Using the listing below, copy every line that mentions "Hfrom".
-------------------------
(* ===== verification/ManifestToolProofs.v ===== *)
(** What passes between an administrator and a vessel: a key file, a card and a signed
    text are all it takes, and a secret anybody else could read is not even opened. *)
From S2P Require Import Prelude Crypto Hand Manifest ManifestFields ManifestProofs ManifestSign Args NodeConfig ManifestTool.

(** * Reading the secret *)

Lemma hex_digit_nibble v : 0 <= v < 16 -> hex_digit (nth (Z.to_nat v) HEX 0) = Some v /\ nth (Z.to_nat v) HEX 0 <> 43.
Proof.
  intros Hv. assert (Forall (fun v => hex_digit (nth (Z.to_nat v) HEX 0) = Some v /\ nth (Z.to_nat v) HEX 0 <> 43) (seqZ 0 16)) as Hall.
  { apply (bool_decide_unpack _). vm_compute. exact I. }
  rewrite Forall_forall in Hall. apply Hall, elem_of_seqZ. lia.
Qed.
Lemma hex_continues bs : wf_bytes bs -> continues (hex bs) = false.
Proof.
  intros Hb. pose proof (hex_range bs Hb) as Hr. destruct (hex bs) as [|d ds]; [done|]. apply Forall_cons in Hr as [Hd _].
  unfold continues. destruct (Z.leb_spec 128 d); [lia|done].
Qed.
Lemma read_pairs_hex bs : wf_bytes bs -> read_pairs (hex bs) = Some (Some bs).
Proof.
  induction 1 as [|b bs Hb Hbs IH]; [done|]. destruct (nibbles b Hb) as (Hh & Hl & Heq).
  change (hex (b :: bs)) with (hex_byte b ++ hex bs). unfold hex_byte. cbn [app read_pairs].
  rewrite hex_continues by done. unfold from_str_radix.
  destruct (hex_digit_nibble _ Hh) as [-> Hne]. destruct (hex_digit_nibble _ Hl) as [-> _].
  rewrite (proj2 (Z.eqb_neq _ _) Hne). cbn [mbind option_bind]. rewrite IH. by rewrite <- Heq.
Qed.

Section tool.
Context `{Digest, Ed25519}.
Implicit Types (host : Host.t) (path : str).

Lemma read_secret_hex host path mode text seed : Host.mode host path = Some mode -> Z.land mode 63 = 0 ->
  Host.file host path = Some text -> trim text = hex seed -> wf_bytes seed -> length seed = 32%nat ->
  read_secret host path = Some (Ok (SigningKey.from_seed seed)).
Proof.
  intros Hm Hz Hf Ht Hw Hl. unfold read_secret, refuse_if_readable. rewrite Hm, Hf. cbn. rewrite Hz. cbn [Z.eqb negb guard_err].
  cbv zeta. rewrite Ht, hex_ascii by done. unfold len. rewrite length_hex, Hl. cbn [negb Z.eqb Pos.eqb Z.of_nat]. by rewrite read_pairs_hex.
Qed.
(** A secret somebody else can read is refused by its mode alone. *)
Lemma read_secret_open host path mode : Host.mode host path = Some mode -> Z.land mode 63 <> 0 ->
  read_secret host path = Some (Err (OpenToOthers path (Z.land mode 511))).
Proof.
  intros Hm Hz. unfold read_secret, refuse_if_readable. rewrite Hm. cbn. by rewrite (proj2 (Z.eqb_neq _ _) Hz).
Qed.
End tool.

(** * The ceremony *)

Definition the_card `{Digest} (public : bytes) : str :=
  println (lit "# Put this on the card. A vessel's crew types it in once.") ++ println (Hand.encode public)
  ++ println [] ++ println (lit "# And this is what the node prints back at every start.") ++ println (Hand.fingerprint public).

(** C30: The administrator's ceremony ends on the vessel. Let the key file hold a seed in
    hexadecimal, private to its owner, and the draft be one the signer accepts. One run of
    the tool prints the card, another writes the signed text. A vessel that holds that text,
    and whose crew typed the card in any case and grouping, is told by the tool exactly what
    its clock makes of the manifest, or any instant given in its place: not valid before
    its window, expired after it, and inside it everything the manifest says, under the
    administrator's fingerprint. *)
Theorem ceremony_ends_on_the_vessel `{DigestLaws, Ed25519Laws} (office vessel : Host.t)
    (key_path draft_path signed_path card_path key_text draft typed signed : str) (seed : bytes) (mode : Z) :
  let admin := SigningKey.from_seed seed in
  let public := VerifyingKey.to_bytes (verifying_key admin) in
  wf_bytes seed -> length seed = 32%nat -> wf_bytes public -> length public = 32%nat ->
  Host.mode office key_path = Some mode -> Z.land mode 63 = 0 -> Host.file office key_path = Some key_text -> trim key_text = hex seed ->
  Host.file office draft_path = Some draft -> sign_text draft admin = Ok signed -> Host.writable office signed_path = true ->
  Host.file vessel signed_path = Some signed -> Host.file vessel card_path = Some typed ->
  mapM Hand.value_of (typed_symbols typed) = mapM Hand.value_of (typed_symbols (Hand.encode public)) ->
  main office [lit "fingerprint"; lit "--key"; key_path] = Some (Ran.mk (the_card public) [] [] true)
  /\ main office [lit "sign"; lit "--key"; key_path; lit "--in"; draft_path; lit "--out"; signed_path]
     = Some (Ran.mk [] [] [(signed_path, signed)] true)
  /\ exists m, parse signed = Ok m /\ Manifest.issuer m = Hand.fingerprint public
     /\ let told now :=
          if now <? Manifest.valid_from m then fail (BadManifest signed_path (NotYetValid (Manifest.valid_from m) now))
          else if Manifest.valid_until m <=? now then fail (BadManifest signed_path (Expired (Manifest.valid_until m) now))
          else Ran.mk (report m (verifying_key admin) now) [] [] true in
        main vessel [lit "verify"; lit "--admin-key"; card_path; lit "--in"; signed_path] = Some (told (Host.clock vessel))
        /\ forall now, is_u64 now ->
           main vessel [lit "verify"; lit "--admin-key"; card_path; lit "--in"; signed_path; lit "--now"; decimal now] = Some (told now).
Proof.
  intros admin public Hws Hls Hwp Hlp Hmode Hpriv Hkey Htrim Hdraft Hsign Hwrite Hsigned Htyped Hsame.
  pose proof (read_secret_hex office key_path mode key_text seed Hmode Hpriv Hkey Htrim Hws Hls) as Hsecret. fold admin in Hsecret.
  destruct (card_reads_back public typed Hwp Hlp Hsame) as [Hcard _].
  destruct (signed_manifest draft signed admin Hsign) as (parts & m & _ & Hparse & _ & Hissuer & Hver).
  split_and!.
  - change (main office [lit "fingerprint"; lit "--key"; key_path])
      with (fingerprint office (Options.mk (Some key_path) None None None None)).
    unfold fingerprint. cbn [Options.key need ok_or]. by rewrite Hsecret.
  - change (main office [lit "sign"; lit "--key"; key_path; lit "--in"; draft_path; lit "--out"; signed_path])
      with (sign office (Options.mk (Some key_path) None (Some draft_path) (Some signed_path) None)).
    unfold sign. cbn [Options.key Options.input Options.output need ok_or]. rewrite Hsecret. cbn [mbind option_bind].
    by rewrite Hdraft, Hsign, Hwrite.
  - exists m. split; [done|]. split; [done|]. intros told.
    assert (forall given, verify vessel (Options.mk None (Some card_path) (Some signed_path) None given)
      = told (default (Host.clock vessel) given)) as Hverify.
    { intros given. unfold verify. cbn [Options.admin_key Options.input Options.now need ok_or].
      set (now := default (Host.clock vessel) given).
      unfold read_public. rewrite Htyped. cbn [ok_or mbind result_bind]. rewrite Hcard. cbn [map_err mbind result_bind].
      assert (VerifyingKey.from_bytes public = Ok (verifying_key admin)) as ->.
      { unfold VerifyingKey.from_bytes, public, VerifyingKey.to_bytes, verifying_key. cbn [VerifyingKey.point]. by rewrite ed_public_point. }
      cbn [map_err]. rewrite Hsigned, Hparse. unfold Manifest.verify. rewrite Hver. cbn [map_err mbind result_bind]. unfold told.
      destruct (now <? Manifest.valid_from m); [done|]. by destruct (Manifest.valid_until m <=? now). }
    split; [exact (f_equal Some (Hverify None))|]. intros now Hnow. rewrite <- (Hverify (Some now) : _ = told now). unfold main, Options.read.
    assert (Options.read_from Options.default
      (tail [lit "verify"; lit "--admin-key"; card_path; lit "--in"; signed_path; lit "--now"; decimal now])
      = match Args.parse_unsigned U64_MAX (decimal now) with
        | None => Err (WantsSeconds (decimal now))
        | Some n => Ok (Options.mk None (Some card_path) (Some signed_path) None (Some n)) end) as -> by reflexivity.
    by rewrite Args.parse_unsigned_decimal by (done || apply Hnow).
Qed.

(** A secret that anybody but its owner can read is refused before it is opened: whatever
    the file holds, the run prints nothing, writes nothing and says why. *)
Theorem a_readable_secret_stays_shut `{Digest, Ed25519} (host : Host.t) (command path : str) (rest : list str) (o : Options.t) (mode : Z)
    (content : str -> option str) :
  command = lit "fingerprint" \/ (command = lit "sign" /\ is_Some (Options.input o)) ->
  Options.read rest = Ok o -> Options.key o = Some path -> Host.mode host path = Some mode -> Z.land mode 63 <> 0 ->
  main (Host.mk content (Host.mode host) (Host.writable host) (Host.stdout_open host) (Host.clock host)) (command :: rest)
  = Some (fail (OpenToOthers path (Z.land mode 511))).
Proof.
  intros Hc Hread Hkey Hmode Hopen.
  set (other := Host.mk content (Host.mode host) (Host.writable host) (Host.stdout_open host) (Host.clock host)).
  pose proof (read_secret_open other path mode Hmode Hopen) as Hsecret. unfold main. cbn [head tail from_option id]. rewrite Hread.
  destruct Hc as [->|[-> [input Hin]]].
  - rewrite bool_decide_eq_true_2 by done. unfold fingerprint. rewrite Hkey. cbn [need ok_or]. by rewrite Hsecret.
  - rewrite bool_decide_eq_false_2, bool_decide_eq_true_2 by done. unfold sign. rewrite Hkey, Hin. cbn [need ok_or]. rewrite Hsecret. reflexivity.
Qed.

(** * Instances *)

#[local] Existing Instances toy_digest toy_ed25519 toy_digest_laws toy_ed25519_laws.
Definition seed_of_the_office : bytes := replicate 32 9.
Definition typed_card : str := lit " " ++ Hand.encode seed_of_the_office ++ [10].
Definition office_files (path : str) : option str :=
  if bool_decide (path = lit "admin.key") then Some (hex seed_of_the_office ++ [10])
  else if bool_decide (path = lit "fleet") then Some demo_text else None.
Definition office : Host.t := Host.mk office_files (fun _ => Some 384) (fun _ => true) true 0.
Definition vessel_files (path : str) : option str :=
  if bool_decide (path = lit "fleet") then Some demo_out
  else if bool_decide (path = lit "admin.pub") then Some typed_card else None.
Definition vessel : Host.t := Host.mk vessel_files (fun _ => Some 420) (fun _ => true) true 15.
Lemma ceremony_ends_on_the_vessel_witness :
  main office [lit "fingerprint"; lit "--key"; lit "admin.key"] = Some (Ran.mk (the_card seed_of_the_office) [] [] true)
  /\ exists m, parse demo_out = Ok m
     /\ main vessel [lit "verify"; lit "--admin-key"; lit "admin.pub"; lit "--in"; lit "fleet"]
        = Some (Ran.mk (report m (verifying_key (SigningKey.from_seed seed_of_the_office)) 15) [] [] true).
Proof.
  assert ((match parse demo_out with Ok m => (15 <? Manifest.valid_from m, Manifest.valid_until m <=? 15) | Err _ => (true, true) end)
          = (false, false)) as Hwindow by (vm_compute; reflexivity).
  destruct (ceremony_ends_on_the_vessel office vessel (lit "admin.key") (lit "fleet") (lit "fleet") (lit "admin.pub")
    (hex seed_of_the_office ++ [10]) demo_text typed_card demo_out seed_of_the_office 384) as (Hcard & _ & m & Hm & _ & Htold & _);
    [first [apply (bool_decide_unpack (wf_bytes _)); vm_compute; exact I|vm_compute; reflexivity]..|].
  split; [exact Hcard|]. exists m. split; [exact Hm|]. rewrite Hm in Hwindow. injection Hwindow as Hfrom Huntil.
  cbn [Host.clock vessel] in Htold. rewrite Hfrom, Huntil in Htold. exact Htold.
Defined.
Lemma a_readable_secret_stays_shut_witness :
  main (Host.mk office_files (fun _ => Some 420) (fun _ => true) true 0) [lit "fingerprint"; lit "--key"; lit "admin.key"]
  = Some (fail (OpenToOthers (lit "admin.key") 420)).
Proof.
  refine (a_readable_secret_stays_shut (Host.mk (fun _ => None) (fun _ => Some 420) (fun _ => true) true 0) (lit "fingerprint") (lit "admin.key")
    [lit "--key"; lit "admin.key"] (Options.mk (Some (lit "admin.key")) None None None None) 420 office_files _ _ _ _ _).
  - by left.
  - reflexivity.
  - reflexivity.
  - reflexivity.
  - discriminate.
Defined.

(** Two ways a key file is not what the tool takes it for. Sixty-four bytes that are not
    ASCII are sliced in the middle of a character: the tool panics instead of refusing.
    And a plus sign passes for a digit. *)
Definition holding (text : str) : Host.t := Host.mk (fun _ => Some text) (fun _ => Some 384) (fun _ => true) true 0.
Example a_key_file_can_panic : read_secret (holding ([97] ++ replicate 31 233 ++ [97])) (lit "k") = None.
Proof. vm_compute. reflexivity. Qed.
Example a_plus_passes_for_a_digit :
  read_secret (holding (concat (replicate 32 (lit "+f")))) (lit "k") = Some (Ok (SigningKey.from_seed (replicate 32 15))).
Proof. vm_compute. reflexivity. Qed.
-------------------------
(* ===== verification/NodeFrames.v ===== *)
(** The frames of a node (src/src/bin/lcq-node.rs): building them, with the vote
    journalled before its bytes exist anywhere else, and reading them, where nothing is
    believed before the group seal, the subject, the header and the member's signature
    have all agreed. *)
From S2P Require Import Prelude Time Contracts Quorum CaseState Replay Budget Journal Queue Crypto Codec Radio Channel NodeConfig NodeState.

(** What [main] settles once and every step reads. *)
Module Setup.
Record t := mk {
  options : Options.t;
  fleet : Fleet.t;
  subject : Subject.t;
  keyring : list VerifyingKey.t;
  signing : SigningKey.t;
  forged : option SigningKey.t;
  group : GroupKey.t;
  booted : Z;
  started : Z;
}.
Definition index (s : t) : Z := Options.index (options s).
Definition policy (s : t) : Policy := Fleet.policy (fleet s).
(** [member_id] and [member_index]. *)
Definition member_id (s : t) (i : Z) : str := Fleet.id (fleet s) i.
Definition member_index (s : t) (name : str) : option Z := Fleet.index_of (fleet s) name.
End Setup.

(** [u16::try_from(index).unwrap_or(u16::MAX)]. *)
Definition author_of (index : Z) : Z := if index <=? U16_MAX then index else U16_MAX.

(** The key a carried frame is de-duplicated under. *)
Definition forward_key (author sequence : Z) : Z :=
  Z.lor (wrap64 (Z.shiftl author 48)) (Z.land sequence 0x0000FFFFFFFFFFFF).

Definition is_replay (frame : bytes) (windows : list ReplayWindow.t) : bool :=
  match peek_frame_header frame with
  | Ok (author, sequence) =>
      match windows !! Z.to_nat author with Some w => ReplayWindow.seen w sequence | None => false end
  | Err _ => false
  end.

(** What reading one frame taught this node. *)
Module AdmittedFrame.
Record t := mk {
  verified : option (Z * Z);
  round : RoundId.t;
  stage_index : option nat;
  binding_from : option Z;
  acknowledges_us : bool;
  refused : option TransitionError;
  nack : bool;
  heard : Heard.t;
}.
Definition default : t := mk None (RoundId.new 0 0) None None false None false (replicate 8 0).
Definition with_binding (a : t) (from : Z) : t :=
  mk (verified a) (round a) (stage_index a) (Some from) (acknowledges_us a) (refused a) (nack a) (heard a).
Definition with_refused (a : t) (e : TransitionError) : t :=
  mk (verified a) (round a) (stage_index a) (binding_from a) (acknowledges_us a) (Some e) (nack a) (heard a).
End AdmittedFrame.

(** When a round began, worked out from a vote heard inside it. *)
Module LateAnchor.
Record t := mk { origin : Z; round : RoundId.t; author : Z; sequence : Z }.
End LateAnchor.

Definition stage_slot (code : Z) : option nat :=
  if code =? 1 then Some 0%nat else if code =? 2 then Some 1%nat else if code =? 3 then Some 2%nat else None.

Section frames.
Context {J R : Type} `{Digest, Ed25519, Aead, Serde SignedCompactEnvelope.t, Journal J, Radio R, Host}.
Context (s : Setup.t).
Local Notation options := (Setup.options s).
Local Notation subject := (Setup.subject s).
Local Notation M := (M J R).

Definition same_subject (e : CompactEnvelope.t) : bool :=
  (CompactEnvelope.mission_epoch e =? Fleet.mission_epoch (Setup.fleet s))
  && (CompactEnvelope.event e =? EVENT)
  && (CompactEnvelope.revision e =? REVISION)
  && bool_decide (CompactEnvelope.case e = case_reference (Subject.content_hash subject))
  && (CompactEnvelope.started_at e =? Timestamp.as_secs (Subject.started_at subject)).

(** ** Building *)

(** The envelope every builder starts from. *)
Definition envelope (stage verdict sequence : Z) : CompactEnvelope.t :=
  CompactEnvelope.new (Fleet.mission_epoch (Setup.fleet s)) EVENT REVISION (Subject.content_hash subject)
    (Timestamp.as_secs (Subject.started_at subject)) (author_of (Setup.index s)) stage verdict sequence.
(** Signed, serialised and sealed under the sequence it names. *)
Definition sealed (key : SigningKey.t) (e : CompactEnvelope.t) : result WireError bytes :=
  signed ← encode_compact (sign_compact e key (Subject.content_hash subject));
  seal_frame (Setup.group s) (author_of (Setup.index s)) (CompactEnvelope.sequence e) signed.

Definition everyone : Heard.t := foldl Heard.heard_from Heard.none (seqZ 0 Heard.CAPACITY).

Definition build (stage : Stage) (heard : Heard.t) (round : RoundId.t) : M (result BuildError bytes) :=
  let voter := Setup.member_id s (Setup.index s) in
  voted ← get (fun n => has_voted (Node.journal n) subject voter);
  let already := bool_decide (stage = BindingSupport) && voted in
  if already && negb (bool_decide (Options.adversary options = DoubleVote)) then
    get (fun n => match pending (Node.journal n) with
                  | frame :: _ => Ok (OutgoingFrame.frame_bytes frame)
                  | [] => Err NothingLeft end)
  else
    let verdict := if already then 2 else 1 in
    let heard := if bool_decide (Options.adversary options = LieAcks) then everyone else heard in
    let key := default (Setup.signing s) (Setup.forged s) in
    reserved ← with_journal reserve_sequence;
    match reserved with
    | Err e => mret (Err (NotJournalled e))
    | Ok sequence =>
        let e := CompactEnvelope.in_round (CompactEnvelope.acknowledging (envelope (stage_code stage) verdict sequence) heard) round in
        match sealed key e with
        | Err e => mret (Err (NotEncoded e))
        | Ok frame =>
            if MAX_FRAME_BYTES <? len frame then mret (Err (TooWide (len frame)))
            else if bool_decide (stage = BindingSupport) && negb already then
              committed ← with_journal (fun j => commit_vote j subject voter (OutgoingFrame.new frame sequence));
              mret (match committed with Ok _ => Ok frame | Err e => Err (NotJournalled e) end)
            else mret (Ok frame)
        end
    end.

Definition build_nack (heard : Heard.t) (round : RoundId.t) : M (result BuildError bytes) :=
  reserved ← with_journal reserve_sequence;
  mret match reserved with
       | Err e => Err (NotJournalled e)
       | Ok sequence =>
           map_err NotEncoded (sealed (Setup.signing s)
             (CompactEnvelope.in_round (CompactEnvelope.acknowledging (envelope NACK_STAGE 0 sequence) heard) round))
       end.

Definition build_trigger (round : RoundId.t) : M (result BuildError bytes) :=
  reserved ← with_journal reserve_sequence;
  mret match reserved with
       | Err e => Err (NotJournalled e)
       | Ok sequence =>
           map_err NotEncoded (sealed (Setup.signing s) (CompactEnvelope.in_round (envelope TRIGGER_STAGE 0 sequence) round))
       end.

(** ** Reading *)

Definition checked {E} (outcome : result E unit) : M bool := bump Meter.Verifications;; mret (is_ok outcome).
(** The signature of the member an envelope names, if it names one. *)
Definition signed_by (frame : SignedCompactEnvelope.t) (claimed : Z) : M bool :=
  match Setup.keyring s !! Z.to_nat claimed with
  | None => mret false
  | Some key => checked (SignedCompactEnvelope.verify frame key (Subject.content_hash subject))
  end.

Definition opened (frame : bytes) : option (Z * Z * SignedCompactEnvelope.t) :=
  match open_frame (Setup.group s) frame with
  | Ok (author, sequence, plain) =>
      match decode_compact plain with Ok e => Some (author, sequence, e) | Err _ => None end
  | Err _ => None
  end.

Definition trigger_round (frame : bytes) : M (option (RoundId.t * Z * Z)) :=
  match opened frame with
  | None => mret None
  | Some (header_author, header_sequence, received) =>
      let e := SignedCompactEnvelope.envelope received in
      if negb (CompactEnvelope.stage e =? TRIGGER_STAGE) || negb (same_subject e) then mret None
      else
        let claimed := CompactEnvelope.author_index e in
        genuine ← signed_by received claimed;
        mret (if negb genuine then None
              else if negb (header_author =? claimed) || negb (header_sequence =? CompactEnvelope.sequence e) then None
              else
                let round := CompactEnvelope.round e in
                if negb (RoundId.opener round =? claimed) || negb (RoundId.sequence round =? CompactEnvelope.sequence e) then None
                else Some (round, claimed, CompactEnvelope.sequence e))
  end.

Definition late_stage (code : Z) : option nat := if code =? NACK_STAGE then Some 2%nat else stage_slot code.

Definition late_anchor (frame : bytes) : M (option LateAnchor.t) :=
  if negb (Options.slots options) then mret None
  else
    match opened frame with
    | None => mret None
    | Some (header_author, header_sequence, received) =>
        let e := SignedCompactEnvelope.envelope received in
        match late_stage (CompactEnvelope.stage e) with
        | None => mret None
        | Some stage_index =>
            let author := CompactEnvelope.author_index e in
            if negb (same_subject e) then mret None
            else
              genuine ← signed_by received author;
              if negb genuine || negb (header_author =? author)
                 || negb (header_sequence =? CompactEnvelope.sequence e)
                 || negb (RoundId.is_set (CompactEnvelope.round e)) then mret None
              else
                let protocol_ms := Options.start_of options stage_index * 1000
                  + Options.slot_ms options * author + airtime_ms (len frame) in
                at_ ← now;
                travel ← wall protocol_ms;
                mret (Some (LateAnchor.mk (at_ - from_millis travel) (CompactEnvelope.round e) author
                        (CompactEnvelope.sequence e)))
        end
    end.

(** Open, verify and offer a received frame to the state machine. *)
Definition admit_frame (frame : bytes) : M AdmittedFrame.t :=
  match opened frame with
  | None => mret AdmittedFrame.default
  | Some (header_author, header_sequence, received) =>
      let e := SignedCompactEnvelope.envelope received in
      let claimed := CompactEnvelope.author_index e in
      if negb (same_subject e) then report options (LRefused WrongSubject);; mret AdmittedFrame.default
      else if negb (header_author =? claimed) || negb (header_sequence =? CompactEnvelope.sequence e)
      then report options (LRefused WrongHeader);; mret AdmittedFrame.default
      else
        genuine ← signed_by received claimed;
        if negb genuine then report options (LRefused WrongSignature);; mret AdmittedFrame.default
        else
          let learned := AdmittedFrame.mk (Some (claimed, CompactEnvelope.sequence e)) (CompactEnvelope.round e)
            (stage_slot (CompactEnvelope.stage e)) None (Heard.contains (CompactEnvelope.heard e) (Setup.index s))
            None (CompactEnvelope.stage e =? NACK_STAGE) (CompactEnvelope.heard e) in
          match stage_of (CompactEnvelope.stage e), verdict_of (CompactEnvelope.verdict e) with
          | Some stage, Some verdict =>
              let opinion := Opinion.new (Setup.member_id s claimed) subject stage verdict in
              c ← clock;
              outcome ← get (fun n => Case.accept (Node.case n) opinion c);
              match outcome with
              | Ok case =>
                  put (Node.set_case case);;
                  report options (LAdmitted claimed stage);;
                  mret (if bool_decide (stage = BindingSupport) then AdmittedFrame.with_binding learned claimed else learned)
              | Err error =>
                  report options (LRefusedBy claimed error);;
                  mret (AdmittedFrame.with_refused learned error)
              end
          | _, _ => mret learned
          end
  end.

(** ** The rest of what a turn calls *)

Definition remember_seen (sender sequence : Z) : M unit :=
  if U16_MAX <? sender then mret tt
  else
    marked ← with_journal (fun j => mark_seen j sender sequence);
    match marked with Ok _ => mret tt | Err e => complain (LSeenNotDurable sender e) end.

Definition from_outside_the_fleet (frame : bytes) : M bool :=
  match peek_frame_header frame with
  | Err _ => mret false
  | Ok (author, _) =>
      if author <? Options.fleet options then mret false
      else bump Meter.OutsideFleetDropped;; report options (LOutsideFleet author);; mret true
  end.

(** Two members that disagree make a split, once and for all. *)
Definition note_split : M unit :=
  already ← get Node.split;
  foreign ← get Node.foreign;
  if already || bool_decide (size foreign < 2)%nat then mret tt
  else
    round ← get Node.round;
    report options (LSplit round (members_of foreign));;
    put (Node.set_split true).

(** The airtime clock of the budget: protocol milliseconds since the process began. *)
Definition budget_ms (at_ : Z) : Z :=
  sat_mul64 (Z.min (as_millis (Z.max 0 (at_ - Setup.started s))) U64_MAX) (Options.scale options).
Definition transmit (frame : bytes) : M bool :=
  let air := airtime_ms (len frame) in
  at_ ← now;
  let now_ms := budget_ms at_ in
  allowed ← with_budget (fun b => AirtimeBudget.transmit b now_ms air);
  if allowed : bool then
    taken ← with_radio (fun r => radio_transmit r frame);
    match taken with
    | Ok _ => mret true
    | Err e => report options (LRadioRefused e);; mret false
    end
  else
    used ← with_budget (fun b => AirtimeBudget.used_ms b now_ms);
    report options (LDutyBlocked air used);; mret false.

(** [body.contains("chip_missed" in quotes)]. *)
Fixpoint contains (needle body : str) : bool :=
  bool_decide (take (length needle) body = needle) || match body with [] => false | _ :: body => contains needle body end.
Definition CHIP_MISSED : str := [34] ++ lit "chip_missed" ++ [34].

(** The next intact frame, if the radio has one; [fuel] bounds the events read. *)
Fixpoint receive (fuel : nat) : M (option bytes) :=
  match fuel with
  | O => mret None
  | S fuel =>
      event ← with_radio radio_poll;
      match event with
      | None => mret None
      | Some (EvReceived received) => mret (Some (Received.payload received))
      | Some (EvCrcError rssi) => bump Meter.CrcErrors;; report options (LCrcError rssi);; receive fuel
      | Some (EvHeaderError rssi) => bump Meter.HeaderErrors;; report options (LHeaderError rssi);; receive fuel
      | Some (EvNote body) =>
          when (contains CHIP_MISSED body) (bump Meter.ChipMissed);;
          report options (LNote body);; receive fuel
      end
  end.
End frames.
-------------------------
**Worked solution**:
  split; [exact Hcard|]. exists m. split; [exact Hm|]. rewrite Hm in Hwindow. injection Hwindow as Hfrom Huntil.
  cbn [Host.clock vessel] in Htold. rewrite Hfrom, Huntil in Htold. exact Htold.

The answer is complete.